On the August 16 edition of Univision’s Noticiero Univision Edición Nocturna, the RNC’s Helen Aguirre Ferré told Univision correspondent Janet Rodríguez that “we’re going to see a dramatic change in our approach toward the [Hispanic] community, and you’ll see it as well from the campaign of Mr. Trump.” The segment was reporting on a Latino engagement campaign the RNC is launching, which includes “ads about terrorism in Spanish.”
The next morning Trump’s campaign announced Bannon’s appointment, highlighting an obvious disconnect between the campaign’s direction and Aguirre Ferré’s statement. Aguirre Ferré -- who has admitted to never having met the presidential candidate -- has openly criticized Trump in the past and scrubbed negative tweets about him after being hired for the RNC position, which she filled after former director Ruth Guerra quit over “lingering discomfort” with Trump’s nomination.
Bannon’s hiring indicates that Trump has no intention of changing the hostile anti-immigrant tone of his campaign, as attacking undocumented immigrants has been a staple of the Breitbart News Bannon chaired. Many of the website’s immigration-related stories are headlined with anti-immigrant slurs -- which the Associated Press and many news outlets have long abandoned and the National Association Of Hispanic Journalists condemns -- and it regularly promotes myths fearmongering about undocumented immigrants committing voting fraud (which on its own is far from being a widespread activity) and taking advantage of food stamps.

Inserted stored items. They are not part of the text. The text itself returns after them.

(* ===== verification/Prelude.v ===== *)
(** * Godwit: a verification development

    Godwit is a gateway for language models: clients speak the OpenAI protocol to it with an
    API key, and it authenticates them, checks rate limits and budgets, chooses a model and a
    backend, forwards the request with retries and fallbacks, and logs what it cost; an admin
    API manages organizations, users, teams, keys and the model catalog.  This library models
    the Rust crates of [src/crates/] in Rocq and proves theorems about the model.

    ** Conventions

    A comment [crate/src/file.rs:first-last] [symbol] in front of a definition names the lines
    it translates, relative to [src/crates/].  Names are the source's where they are free;
    record fields carry a short prefix of their struct.  An [async fn] over shared state is a
    function from the state to a result and a new state ([ST], below), and the state survives
    an error: what was written before a [?] stays written.  A Rust panic is the error [Panic]
    of the type [failure], and is a possible outcome that theorems mention, not an
    impossibility.  Integers are [Z], wrapped where the code can overflow ([wrap_u], [wrap_i];
    the release build wraps).  Strings are byte strings.  Loops run over the list or
    the range the source iterates, so every function is total and a theorem about its outcome
    covers termination; only [strip_any], under [trim], takes fuel, the string's length, since
    each step removes a character.

    What belongs to another crate is an interface, a type class whose laws, if any, are that
    crate's documented behaviour.  Data: [JsonText] (serde_json printing and parsing, which round
    trip), [Yaml] (serde_yaml), [F64] and [F64Laws] (IEEE doubles), [Decimals] (rust_decimal),
    [Unicode] and [Regexes] (character classes, matches), [Formats], [Fmt] and [UrlEncoding]
    (texts of numbers, ids, times and query strings), [Hasher] and [HashOrder] (the standard hash
    and the order of a map), [Schemas] (jsonschema).  Secrets: [Crypto] and [Sealing] (base64,
    AES-GCM), [Secrets] and [SecretsLaws] (random generator, SHA-256, Argon2, JWT).  The outside:
    [HttpClient] and [Upstream] (reqwest), [Processes] and [RpcErrors] (child processes),
    [Deadlines] and [World] (time), [OidcCrate] and [OidcCrateLaws], [MailCrates] (lettre, tera),
    [Prometheus], [StatusNames], [Axum] (what the combinators of a router do) and [Extractors]
    (what reads a request as the type a handler wants).  [Adapter] is the
    program's own boundary: what an adapter promises to the endpoints; [Providers.v] gives the
    instance.  Witnesses run on concrete instances of all of these.

    ** Parts of the program

    A request to [/v1/...] passes the layers of [app.rs] (which routes exist and who may call
    them), the key check of [middleware.rs], and a handler of [proxy.rs] or [anthropic_proxy.rs].
    The handler resolves a model ([model_router.rs], over the catalog in the database, the load
    balancer and the credentials), asks the limiter and the budgets, and calls the model's
    adapter under the retry loop; when that fails it walks the fallbacks.  An adapter makes one
    HTTP request of it.  A chat request may first be masked and moderated, may be given the
    tools of MCP servers and then runs the agentic loop, or is answered as a stream, translated
    twice.  What succeeded is logged.  The admin API works on the same database: sessions,
    users, keys, the catalog, reports over the log.  [main.rs] reads a configuration, bootstraps
    the database and puts the shared state together; a scheduler checks budgets for alerts.

    ** Files

    Foundations.
    - [Prelude.v]: results, the state monad with its inversion tactic [bind_in], machine
      integers, list functions.  [RustStr.v], [Utf8.v]: operations on [str] and on bytes.
      [Json.v]: JSON values.
    - [Core.v]: the types and errors of [godwit-core/src/lib.rs], [godwit-api/src/error.rs] and
      [godwit-providers/src/adapter.rs].  [Serde.v]: the derived readers and writers of all wire
      types; what is written is read back.  [Config.v]: the configuration, its defaults and its
      reader.

    Parts with a state of their own.
    - [Breaker.v]: [godwit-api/src/circuit_breaker.rs].  The methods as atomic steps refine an
      automaton closed/open/half-open; the breaker opens at the threshold, rejects until its
      timeout, and admits exactly the configured trials; breakers of a registry are
      independent.  A second model cuts the methods at each atomic access and interleaves
      threads: the transitions still respect the state machine, but a late trial can wrap a
      counter and leave a breaker that never admits again.
    - [Limiter.v]: [godwit-api/src/rate_limit.rs] and [login_rate_limit.rs].  Buckets stay
      between zero and their capacity; a refusal consumes nothing and an admission, which happens
      exactly when every bucket has room, debits every bucket once; the announced wait suffices; requests above the limit are refused
      for ever; concurrent requests can be over-admitted.
    - [Balancer.v]: [godwit-api/src/load_balancer.rs].  Round robin is fair, least-busy picks
      the first minimum, counters count open requests, groups can share an index.
    - [PromptCache.v]: [godwit-providers/src/prompt_cache.rs].  The cache refines a
      least-recently-used cache with times to live, operation by operation, evictions and
      answers included; two threads can deadlock on its two locks.
    - [Metrics.v]: [metrics.rs], [metrics_endpoint.rs], [admin/metrics_ws.rs], [health.rs].  The
      metrics are recorded and never served; readiness names what failed.
    - [Db.v]: the rows and repositories of [godwit-db/src/] over tables with constraints and a
      schedule of failing statements, and the budget checks of [rate_limit.rs].

    Who may do what.
    - [Auth.v]: [godwit-api/src/middleware.rs] and [godwit-auth/src/].  An admitted key was
      stored, verified, enabled and unexpired when it entered the cache; the cache outlives a
      revocation; created keys authenticate; short tokens panic; cookies need a known origin.
    - [App.v]: the routers and [app.rs].  Every route is behind the guard of its place, but for a
      list of open ones; which routes cannot answer.
    - [Admin.v]: [godwit-api/src/admin/] for users, teams, keys and organizations.  Whatever
      sequence of user calls an ordinary admin makes, nothing outside the organization changes;
      key actions stay inside it, but need no role; no response carries a secret.
    - [Session.v], [Sso.v], [Password.v], [Mail.v]: [admin/auth.rs], [admin/password.rs],
      [oidc.rs], [saml.rs], [mail.rs].  The state is the database, the login limiter, the random
      draws made, and the network or the mail server.  A session needs the password or an id
      token with the email; no honest OIDC login succeeds; a refresh token works once, unless two
      requests race; the limiter never stops a correct guess; a password changes only with
      authority, in no other row than the authorized one, and ends the user's sessions; a
      forgotten one can be reset, once.
    - [Catalog.v], [Spend.v], [Alerting.v]: the rest of [admin/], [utils.rs], [model_info.rs],
      [alerting.rs], [scheduler.rs].  The catalog stays well-formed; a stored key is the key used;
      reports sum every request in view once, tokens and cost, and are the caller's own; alerts
      are never sent.

    Requests to models.
    - [Router.v]: [godwit-api/src/model_router.rs].  A resolved model is enabled, capable and
      the one the reference names; the in-flight counter is exact on every path.
    - [Resilience.v]: [resilience.rs], [moderation_fallback.rs], [rerank_fallback.rs].  The retry
      loop returns the first final attempt, within its bounds; provider lists answer with the
      first backend that works.
    - [Usage.v], [Backend.v]: prices, the adapter interface and the calls made through it.
    - [Proxy.v], [ProxyFacts.v]: [proxy.rs] and [fallback.rs].  The state is the database, the
      balancer, the limiter, the world and the spawned log writes.  On every path the
      endpoints give their in-flight counts back; a success is billed once, to the caller, for
      a model that was routed and at that model's price, and a failure not at all; a refused
      request reaches no backend; chat walks its fallback chain in order, without rate limits.
    - [InFlight.v]: an endpoint of [proxy.rs] cut at its awaits, and any number of requests taking
      turns, or dropped when their client goes away: alone, the turns add up to the endpoint of
      [Proxy.v]; together, the counters are the guards held and the log the requests answered.
    - [Adapters.v], [Anthropic.v], [Gemini.v], [Providers.v]: the eight adapters.  One request
      leaves, to one of the addresses known under the profile's, with no key but the profile's,
      and the upstream model; what the prompt cache answers; what is lost on the way.
    - [Streaming.v]: [streaming.rs], [stream_translators/], [gemini_stream.rs], [sse_egress.rs],
      [proxy_streaming.rs].  Chunks to events, events to the frames of a whole stream, fragments
      to tool calls; what a cut inside an event destroys.
    - [Guardrails.v], [Mcp.v], [Agentic.v], [Chat.v], [Messages.v]: masking and moderation; the
      MCP client, registry and server; the loop with its tools; [chat_completions]; the
      payloads a stream is rendered as; and [/v1/messages].  The loop ends within its rounds; the
      tools offered are those the servers list, and their names lead back to them; the server's
      reads and writes may fail; a chat leaves nothing hanging and is logged once, at the cost of
      the path it took.
    - [Batch.v]: [batch_parser.rs], [batch_processor.rs], [batch_webhook.rs], [batch.rs].  The tasks
      of a batch are cut at their awaits: a batch ends under every schedule of them and of the
      rest of the gateway, each line with its own result, and the counters are the calls in
      progress.

    From header to ledger.
    - [Ledger.v]: the insertion that a spawned log task makes ([spawn_request_log] of [proxy.rs]),
      with the references and the decimals of the migrations, and sums of what is booked.
    - [Books.v]: the handlers of the admin API and of the accounts, each a constructor of
      [AdminCall] or [AccountCall]; whatever they do, every row of the log keeps its organization,
      its team and its cost (a deleted user or key is blanked in the rows that name it).
    - [Node.v]: every proxied route with its layers, its extractors and its handler, over a state
      of the gateway and the cache of keys; a run is any order of requests, log writes, acts of
      the admin API and changes made elsewhere.  Only a bearer is served, within its scope and its
      budgets, and billed once; the books balance, and the spend report is what was billed, to the
      nearest millionth.
    - [Served.v]: the other half: who has a key, an offered model, room under the limits and a
      working backend is answered with what the backend said, when no statement fails.

    The process.
    - [Startup.v], [Main.v]: [bootstrap.rs] and [main.rs].  A first start leaves a database one can
      log in to and call models with; which settings of the configuration reach the state, the
      wire of the streams and the address listened at, and which are read and dropped.

    ** Bounds

    The theorems on counters assume them in their machine range ([flight_ok]), which every
    operation preserves; the chat theorem assumes a chain shorter than 2^32.  Retries are
    bounded by the policy, the rounds of the agentic loop by its maximum, the steps of a batch
    by nine a line (three attempts of a pause, a resolution and a call), the turns of a request in [InFlight.v] by its chain.  A run of
    [Node.v] takes a request as one step: requests in flight together are seen in [Breaker.v],
    [Limiter.v], [InFlight.v] and [Batch.v], where the code is cut at its atomic accesses or its
    awaits, and not there.  Decimals are exact, and rounded where a column of
    the database rounds them ([numeric] of [Db.v]).  [strip_any] takes the length of its string as fuel, since each
    step removes a character.

    ** Not modelled

    The listener, the connection pool and its migrations, log output, and the construction of
    the HTTP clients: they only call libraries.  The helpers of [app.rs] that build a state for
    integration tests, unit tests and the bench.  The type [MultimodalRequest], which nothing
    uses.  The web front ends of [src/apps/], which call the admin API. *)

From stdpp Require Import base gmap strings list fin_maps numbers.
From Stdlib Require Export ZArith Lia.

The right-wing news site has also echoed Trump’s attacks on the use of the Spanish language, slamming the Democratic Party for “discard[ing] assimilation” by featuring speakers who addressed the Democratic National Convention in Spanish and mocking Jeb Bush’s wife Columba Bush’s “halting, accented and simple English.”
Additionally, Breitbart News stood by Trump’s racist attacks against Federal Judge Gonzalo Curiel -- which were widely criticized by the Hispanic community -- stating that Trump was “correct” in saying that the judge’s ethnicity impaired his impartiality and smearing (incorrectly) the lawyers association Curiel belongs to.

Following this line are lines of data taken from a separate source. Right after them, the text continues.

(* ===== verification/Utf8.v ===== *)
(** * UTF-8

    [String::from_utf8_lossy] and [chars().count()] of the standard library, on the bytes
    of a [string]. *)

From stdpp Require Import base strings list.
From Stdlib Require Import Ascii.
From S2P Require Import Prelude RustStr.

#[local] Open Scope string_scope.

Definition in_range (lo hi : nat) (c : ascii) : bool :=
  let n := nat_of_ascii c in (lo <=? n)%nat && (n <=? hi)%nat.

(** The number of bytes of the sequence a byte opens; 0 when it opens none. *)
Definition utf8_width (c : ascii) : nat :=
  if in_range 0 127 c then 1
  else if in_range 194 223 c then 2
  else if in_range 224 239 c then 3
  else if in_range 240 244 c then 4
  else 0.

(** Whether a second byte may follow the first one of a sequence of three or four. *)
Definition second_ok (c d : ascii) : bool :=
  let n := nat_of_ascii c in
  if (n =? 224)%nat then in_range 160 191 d
  else if (n =? 237)%nat then in_range 128 159 d
  else if (n =? 240)%nat then in_range 144 191 d
  else if (n =? 244)%nat then in_range 128 143 d
  else is_continuation d.

Definition replacement : string := utf8 [239; 191; 189].

(** [String::from_utf8_lossy]: every maximal prefix of a sequence that does not complete is
    replaced by one U+FFFD. *)
Fixpoint from_utf8_lossy (s : string) : string :=
  match s with
  | EmptyString => ""
  | String c s1 =>
    match utf8_width c with
    | 1 => String c (from_utf8_lossy s1)
    | 2 =>
      match s1 with
      | String d s2 =>
        if is_continuation d then String c (String d (from_utf8_lossy s2))
        else replacement +:+ from_utf8_lossy s1
      | EmptyString => replacement
      end
    | 3 =>
      match s1 with
      | String d s2 =>
        if second_ok c d then
          match s2 with
          | String e s3 =>
            if is_continuation e then String c (String d (String e (from_utf8_lossy s3)))
            else replacement +:+ from_utf8_lossy s2
          | EmptyString => replacement
          end
        else replacement +:+ from_utf8_lossy s1
      | EmptyString => replacement
      end
    | 4 =>
      match s1 with
      | String d s2 =>
        if second_ok c d then
          match s2 with
          | String e s3 =>
            if is_continuation e then
              match s3 with
              | String f s4 =>
                if is_continuation f then String c (String d (String e (String f (from_utf8_lossy s4))))
                else replacement +:+ from_utf8_lossy s3
              | EmptyString => replacement
              end
            else replacement +:+ from_utf8_lossy s2
          | EmptyString => replacement
          end
        else replacement +:+ from_utf8_lossy s1
      | EmptyString => replacement
      end
    | _ => replacement +:+ from_utf8_lossy s1
    end
  end.

(** Bytes that are a [str] are a string that decodes to itself. *)
Definition valid_utf8 (s : string) : bool := String.eqb (from_utf8_lossy s) s.

(** [s.chars().count()] of a [str]: the bytes that continue no sequence. *)
Fixpoint char_count (s : string) : Z :=
  match s with
  | EmptyString => 0
  | String c s' => (if is_continuation c then 0 else 1) + char_count s'
  end%Z.

Lemma char_count_range s : (0 <= char_count s <= str_len s)%Z.
Proof.
  unfold str_len. induction s as [|c s IH]; [done|]. simpl char_count. simpl String.length.
  destruct (is_continuation c); lia.
Qed.

Lemma lossy_ascii s : is_ascii s = true -> from_utf8_lossy s = s.
Proof.
  induction s as [|c s IH]; simpl; [done|]. intros [Hc Hs]%andb_prop.
  unfold utf8_width, in_range. apply Nat.ltb_lt in Hc.
  rewrite (proj2 (Nat.leb_le _ 127)) by lia. by rewrite IH.
Qed.

(** An accented letter cut in two by the boundary of a chunk: both halves become U+FFFD. *)
Example cut_letter :
  from_utf8_lossy (utf8 [195; 169]) = utf8 [195; 169] /\
  (from_utf8_lossy (utf8 [195]) +:+ from_utf8_lossy (utf8 [169]))%string = (replacement +:+ replacement)%string.
Proof. done. Qed.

Under Bannon, Breitbart News became Trump’s official propaganda arm by relentlessly defending his inflammatory rhetoric, including the remarks that have offended Latino voters the most: that Mexican immigrants are “bringing drugs, they’re bringing crime. They’re rapists.” While Trump’s remarks reportedly had violent, real-life consequences for Latinos, Breitbart News commended Trump for doing a “spectacular job of changing the debate on illegal immigration to exactly where it should be.”
Bannon turned Breitbart News into the “media arm of the alt-right,” masquerading its fringy “racist” and “anti-immigrant ideas” as news. It’s likely he will now attempt to package those ideas as policy proposals in the presidential election, possibly with devastating results to the second-largest demographic in the country:
As Maria Hinojosa of NPR's Latino USA pointed out in her coverage of damaging 2016 campaign rhetoric, “Words are powerful; they can motivate people in good ways and bad.” In fact, words are already motivating people in negative ways. Latino teens were attacked in Los Angeles by white supremacists who yelled “Heil Hitler” and waved Confederate memorabilia, and students at a high school basketball game chanted “Trump” “as an epithet directed at Latino students,” according to CNN. And in Boston, “a Hispanic man was beaten ... by two Boston men, one of whom told police that he was inspired by Donald J. Trump's anti-immigrant message.” The correlation between rhetoric that has gone beyond dog-whistles and violence is also demonstrated by The Huffington Post's running list of racial incidents that have happened at Trump rallies, often with the blessing of the candidate.